My own collection of Tiddlywiki Resources page is here, on Backpack. I started it after I spent far too long hunting around for a site that contained a plug-in I knew I’d seen in passing and wanted to include. My page on Tiddlyspot (a service for hosting Tiddlywikis online, worth an entry in itself), on the German Imperial Navy, shows a number of my favourite modifications, including restyling to the Blueberry template (from Tiddlythemes) and the addition of a tag cloud.
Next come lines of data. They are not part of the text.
(** Numbering a transaction's own outputs is what the adapter expects of them. *)
Lemma canonical_outputs_expected block first outs ys :
  first + len outs <= u32_max ->
  Forall2 (fun x y => canonical_output block.(sbk_height) block.(sbk_block_hash) first x = Ok y)
    (imap pair outs) ys ->
  foldM (expect_output block) outs ([], first) = Ok (ys, first + len outs).
Proof.
  revert ys. induction outs as [|o outs IH] using rev_ind; intros ys Hb H; simpl in *.
  - apply Forall2_nil_inv_l in H as ->. unfold len. simpl. by rewrite N.add_0_r.
  - rewrite imap_pair_snoc in H. apply Forall2_app_inv_l in H as (ys1 & ys2 & H1 & H2 & ->).
    apply Forall2_cons_inv_l in H2 as (y & ys3 & Hy & H3 & ->). apply Forall2_nil_inv_l in H3 as ->.
    assert (Hl : len (outs ++ [o]) = len outs + 1) by (unfold len; rewrite length_app; simpl; lia).
    rewrite Hl in *. apply foldM_snoc. exists (ys1, first + len outs). split; [apply IH; [lia|done]|].
    unfold canonical_output in Hy. apply rbind_Ok in Hy as (c & Hc & Hy).
    rewrite then_Ok in Hy. destruct Hy as [_ Hy]. apply rbind_Ok in Hy as (rp & Hrp & Hy).
    apply rbind_Ok in Hy as (p & Hp & [= <-]). apply ok_or_Ok in Hc, Hrp, Hp.
    apply checked_add_Some in Hp as [-> _]. fold (len outs).
    unfold expect_output, scan_output_from_transaction_output. rewrite Hrp, Hc. cbn -[checked_add u32_max].
    unfold checked_add. rewrite (proj2 (N.leb_le _ _)) by lia. cbn -[u32_max].
    by rewrite N.add_assoc.
Qed.

(** The wire's outputs are consecutive, and their positions fit. *)
Lemma located_outputs height block_hash first outs l :
  foldM (parse_located_output height block_hash) outs ([], first) = Ok l ->
  l.2 = first + len l.1 /\ (first <= u32_max -> l.2 <= u32_max).
Proof.
  apply (foldM_inv (fun _ l => l.2 = first + len l.1 /\ (first <= u32_max -> l.2 <= u32_max))).
  - unfold len. simpl. split; lia.
  - intros _ o [l1 p1] l' [H1 H2] H. simpl in H1, H2. unfold parse_located_output in H.
    rewrite then_Ok in H. destruct H as [_ H]. apply rbind_Ok in H as (h & _ & H).
    rewrite then_Ok in H. destruct H as [_ H]. apply rbind_Ok in H as (so & _ & H).
    apply rbind_Ok in H as (p & Hp & [= <-]). apply ok_or_Ok, checked_add_Some in Hp as [-> Hp].
    simpl. split; [|lia]. rewrite H1. unfold len. rewrite length_app. simpl. lia.
Qed.

(** The remote's accumulator and the adapter's say the same. *)
Definition accords (ex : expectation) (body : block_body) : Prop :=
  ex.(ex_inputs) = body.(bb_inputs) /\ ex.(ex_outputs) = body.(bb_outputs)
  /\ ex.(ex_kernels) = body.(bb_kernels)
  /\ ex.(ex_output_position) = body.(bb_next_output_position)
  /\ ex.(ex_output_position) <= u32_max.

Lemma parse_transaction_checks block ex body index wire body' :
  N.of_nat index <= u32_max -> accords ex body ->
  parse_transaction block.(sbk_height) block.(sbk_block_hash) body (index, wire) = Ok body' ->
  exists t ex', body'.(bb_transactions) = body.(bb_transactions) ++ [t]
    /\ check_transaction block ex (index, t) = Ok ex' /\ accords ex' body'.
Proof.
  intros Hi (A1 & A2 & A3 & A4 & A5). unfold parse_transaction. rewrite then_Ok. intros [_ H].
  apply rbind_Ok in H as (located & _ & H). rewrite then_Ok in H. destruct H as [_ H].
  apply rbind_Ok in H as (cb & _ & H). rewrite then_Ok in H. destruct H as [_ H].
  apply rbind_Ok in H as (th & _ & H). apply rbind_Ok in H as (t & Ht & H).
  apply rbind_Ok in H as (enc & He & H). rewrite then_Ok, fail_if_Ok in H. destruct H as [Hb H].
  apply rbind_Ok in H as (ins & _ & H). apply rbind_Ok in H as (outs & Ho & H).
  apply rbind_Ok in H as (ks & _ & H). apply rbind_Ok in H as (couts & Hc & H).
  rewrite then_Ok, fail_if_Ok in H. destruct H as [Hm H]. apply rbind_Ok in H as (off & _ & H).
  rewrite then_Ok, fail_if_Ok in H. destruct H as [_ [= <-]]. apply ok_or_Ok in Ht, He.
  bool_inv. subst enc ins couts ks th. apply located_outputs in Ho as [Ho1 Ho2].
  apply collectM_Ok in Hc. rewrite <-A4 in *.
  assert (Hn : len outs.1 = len t.(txn_outputs)).
  { apply Forall2_length in Hc. unfold len. by rewrite <-Hc, length_imap. }
  apply canonical_outputs_expected in Hc; [|rewrite <-Hn, <-Ho1; auto].
  eexists _, _. split; [done|]. split.
  - unfold check_transaction. cbn -[u32_max expect_output foldM N.modulo].
    rewrite (proj2 (N.ltb_ge _ _)) by lia. rewrite N.mod_small by lia.
    rewrite !bool_decide_eq_true_2 by done. cbn -[u32_max expect_output foldM].
    rewrite Ht. cbn -[u32_max expect_output foldM]. rewrite He. cbn -[u32_max expect_output foldM].
    rewrite !bool_decide_eq_true_2 by done. cbn -[u32_max expect_output foldM].
    rewrite Hc. cbn -[u32_max expect_output foldM]. rewrite !bool_decide_eq_true_2 by done. done.
  - unfold accords. simpl. rewrite A1, A2, A3. split; [done|]. split; [done|]. split; [done|].
    rewrite <-Hn, <-Ho1. auto.
Qed.

Lemma parse_transactions_length height block_hash body0 wires body :
  foldM (parse_transaction height block_hash) (imap pair wires) body0 = Ok body ->
  length body.(bb_transactions) = (length body0.(bb_transactions) + length wires)%nat.
Proof.
  rewrite <-(length_imap pair wires).
  apply (foldM_inv (fun pre body => length body.(bb_transactions)
    = (length body0.(bb_transactions) + length pre)%nat)); [simpl; lia|].
  intros pre [index w] b1 b2 H1 H. rewrite length_app. unfold parse_transaction in H.
  repeat first [rewrite then_Ok in H; destruct H as [_ H] | apply rbind_Ok in H as (? & _ & H)].
  injection H as <-. simpl. rewrite length_app. simpl. lia.
Qed.

Lemma parse_transactions_check block ex0 body0 wires body :
  accords ex0 body0 -> body0.(bb_transactions) = [] -> len wires <= u32_max + 1 ->
  foldM (parse_transaction block.(sbk_height) block.(sbk_block_hash)) (imap pair wires) body0 = Ok body ->
  exists ex, foldM (check_transaction block) (imap pair body.(bb_transactions)) ex0 = Ok ex
             /\ accords ex body.
Proof.
  intros H0 Hnil. revert body. induction wires as [|w wires IH] using rev_ind; intros body Hb H.
  - injection H as <-. rewrite Hnil. by exists ex0.
  - assert (Hl : len (wires ++ [w]) = len wires + 1) by (unfold len; rewrite length_app; simpl; lia).
    rewrite imap_pair_snoc in H. apply foldM_snoc in H as (b1 & H1 & H2).
    destruct (IH b1) as (ex & Hex & Hacc); [lia|done|].
    apply parse_transactions_length in H1 as Hlen. rewrite Hnil in Hlen.
    eapply parse_transaction_checks in H2 as (t & ex' & -> & Hc & Ha); [|unfold len in *; lia|exact Hacc].
    exists ex'. split; [|done].
    rewrite imap_pair_snoc, Hlen. apply foldM_snoc. eauto.
Qed.

Lemma parse_header_Ok network_magic wire r :
  parse_header network_magic wire = Ok r ->
  let '(hash, previous, header_bytes, marker) := r in
  marker = hash /\ exists header,
    header_from_bytes header_bytes = Some header /\ header_to_bytes header = Some header_bytes
    /\ canonical_header_identifier network_magic header_bytes = Some hash
    /\ header.(bh_height) = wire.(wbk_height) /\ header.(bh_prev_hash) = previous
    /\ header.(bh_timestamp) = wire.(wbk_timestamp)
    /\ header.(bh_version) = wire.(wbk_protocol_version).
Proof.
  unfold parse_header. intros (h & _ & H)%rbind_Ok. apply rbind_Ok in H as (ph & _ & H).
  apply rbind_Ok in H as (mk & _ & H). apply rbind_Ok in H as (hb & _ & H).
  apply rbind_Ok in H as (hd & Hd & H). apply rbind_Ok in H as (enc & He & H).
  rewrite then_Ok, fail_if_Ok in H. destruct H as [Hc H]. apply rbind_Ok in H as (i & Hi & H).
  rewrite then_Ok, fail_if_Ok in H. destruct H as [Hb [= <-]]. apply ok_or_Ok in Hd, He, Hi.
  bool_inv. subst. split; [done|]. by exists hd.
Qed.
A few of my favourite tools: DokuWiki and MAMP

From the first time I met one, I took to wikis for information gathering like a bluebottle fly to an old fish-head, partly because of their non-linear nature, and partly, since they were web-based, I could style and lay them out to suit myself. With a wiki, I can start collection information at any point and with the most rudimentary framework, grow and restructure at will, design my own menus, and create multiple cross-links between entries. My present wiki engines of choice are DokuWiki and Tiddlywiki. DokuWiki was originally designed for documentation in small companies, which makes it ideal for my present challenge of keeping up with my learning on four different stats packages (R, SAS, STATA and WinBUGS). I keep programming notes, reusable code snippets, a personal Rosetta stone of command-equivalents, and lists of links and references in the form of a DokuWiki run on a MAMP server (see below) on my MacBook.
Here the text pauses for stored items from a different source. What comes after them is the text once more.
Definition fresh_session : SessionState := mkSessionState None None None.
Definition fresh_state : RemoteState (list (bytes * option bytes)) := mkRemoteState fresh_session [].
Lemma fresh_session_ok : session_ok fresh_session.
Proof. split; [done|]. intros r [=]. Qed.

Example sample_remote_is_new :
  remote_new (str " http://node/ ") (Some (str "token") ) = Ok (sample_remote, fresh_session).
Proof. by vm_compute. Qed.

Definition sample_request : FullScanRequest :=
  mkFullScanRequest CNet.Regtest (sample_bytes 32 Byte.x01) (StartHeight 1) 5 None [].
Definition sample_scan : ScanResult :=
  mkScanResult (mkBlockReference 2 (sample_bytes 32 Byte.x61)) [sample_block]
    (Some (cursor_new CNet.Regtest (sample_bytes 32 Byte.x01) 2
             (mkBlockReference 1 (sample_bytes 32 Byte.x61)))).
Definition sample_scanned : RemoteState (list (bytes * option bytes)) :=
  (remote_scan_range sample_remote sample_request fresh_state).1.

Lemma remote_scans_are_bound_to_the_chain_witness :
  sample_request.(fsr_commitment_filters) = []
  /\ scan_ok sample_scanned.(rs_session) sample_request sample_scan.
Proof.
  apply (remote_scans_are_bound_to_the_chain sample_remote sample_request fresh_state sample_scanned
           sample_scan); [exact fresh_session_ok|by vm_compute].
Defined.

(** Identity, a page, an unserved call, and a filtered scan. *)
Definition sample_calls : list RemoteCall :=
  [CallIdentity; CallScan sample_request; CallUnserved;
   CallScan (mkFullScanRequest CNet.Regtest (sample_bytes 32 Byte.x01) (StartHeight 1) 5 None
               [sample_bytes 33 Byte.x66])].

Lemma remote_sessions_keep_their_chain_witness :
  let '(s', answers) := run_calls sample_remote sample_calls fresh_state in
  session_ok s'.(rs_session) /\ session_grows fresh_session s'.(rs_session)
  /\ Forall (answer_bound s'.(rs_session)) answers.
Proof. apply (remote_sessions_keep_their_chain sample_remote sample_calls fresh_state fresh_session_ok). Defined.

(** The log holds public requests. *)
Lemma sample_log_grows url token log :
  public_request sample_remote url token ->
  Forall (fun e => public_request sample_remote e.1 e.2) log ->
  Forall (fun e => public_request sample_remote e.1 e.2) (http_send url token log).1.
Proof. intros Hp Hl. apply Forall_app. split; [done|]. by constructor. Qed.

Lemma remote_requests_reveal_only_heights_witness :
  (forall calls s, Forall (fun e => public_request sample_remote e.1 e.2) s.(rs_net) ->
     Forall (fun e => public_request sample_remote e.1 e.2)
       (run_calls sample_remote calls s).1.(rs_net))
  /\ (forall request s, request.(fsr_commitment_filters) <> [] ->
        remote_scan_range sample_remote request s = (s, Err WErr.InvalidScanRequest))
  /\ (forall s, run_call sample_remote CallUnserved s = (s, AnswerError WErr.InternalFailure)).
Proof.
  apply (remote_requests_reveal_only_heights sample_remote
           (Forall (fun e => public_request sample_remote e.1 e.2))).
  intros url token log. apply sample_log_grows.
Defined.

(** A scan that ends before it starts is answered from the pinned identity, whose
    tip is the first one of the session: once the chain has grown, the honest node
    is reported for a regression. *)
Example honest_growth_is_reported :
  let s := (run_calls sample_remote
              [CallIdentity; CallIdentity;
               CallScan (mkFullScanRequest CNet.Regtest (sample_bytes 32 Byte.x01) (StartHeight 9) 5
                           (Some 3) [])] fresh_state).1 in
  s.(rs_session).(ss_tip_regression)
  = Some (mkTipRegression (mkBlockReference 2 (sample_bytes 32 Byte.x61))
            (mkBlockReference 1 (sample_bytes 32 Byte.x61))).
Proof. by vm_compute. Qed.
Familiarity breeds comfort, but DokuWiki’s advantages are that I have found it straightforward to install and configure (particularly now that the user access controls are provided through a web interface), it is FOSS and platform independent, the developer is actively maintaining it, there is an active user community, the mark-up syntax is easy to work with and readable in the raw, and it does not require a database but writes everything to flat-files and folders. The latter, for me, is a key point: at my scale of operations, flat-files are just fine, and they have the major advantage that they are program- and platform-independent. There’s no database to get corrupted (been there, done that). There’s no vendor lock-in. If I ever want to migrate, I probably won’t be alone and someone will have written a tool; even if they haven’t, flat-files, meet Perl; I know you know each other .

For comparisons of wiki software, see the relevant page on wikipedia and WikiMatrix. A sampling of reviews: From Open Source Magazine (Badger, 2007), and Linux.com (Popov, 2008). Implementations I’ve noticed around the web are DokuWiki’s own wiki and the Zotero documentation.

As for the platform, I’ve used the built-in OSX server in the past, but turning on the OSX server involved opening ports that I didn’t necessarily want open, even if I had been confident in my editing of .htaccess. So when I found out about WAMP, I went looking for a Mac version. MAMP, which is intended as a development server with Apache, PHP, MySQL, and Perl. Download and installation of MAMP were straightforward with the help of an on-line tutorial and instructions, and from there it was a matter of setting up and configuring DokuWiki according to the instructions, with a little help from the equivalent instructions for WordPress – blogging software is a possible alternative to a wiki for keeping notes, if they are more linear.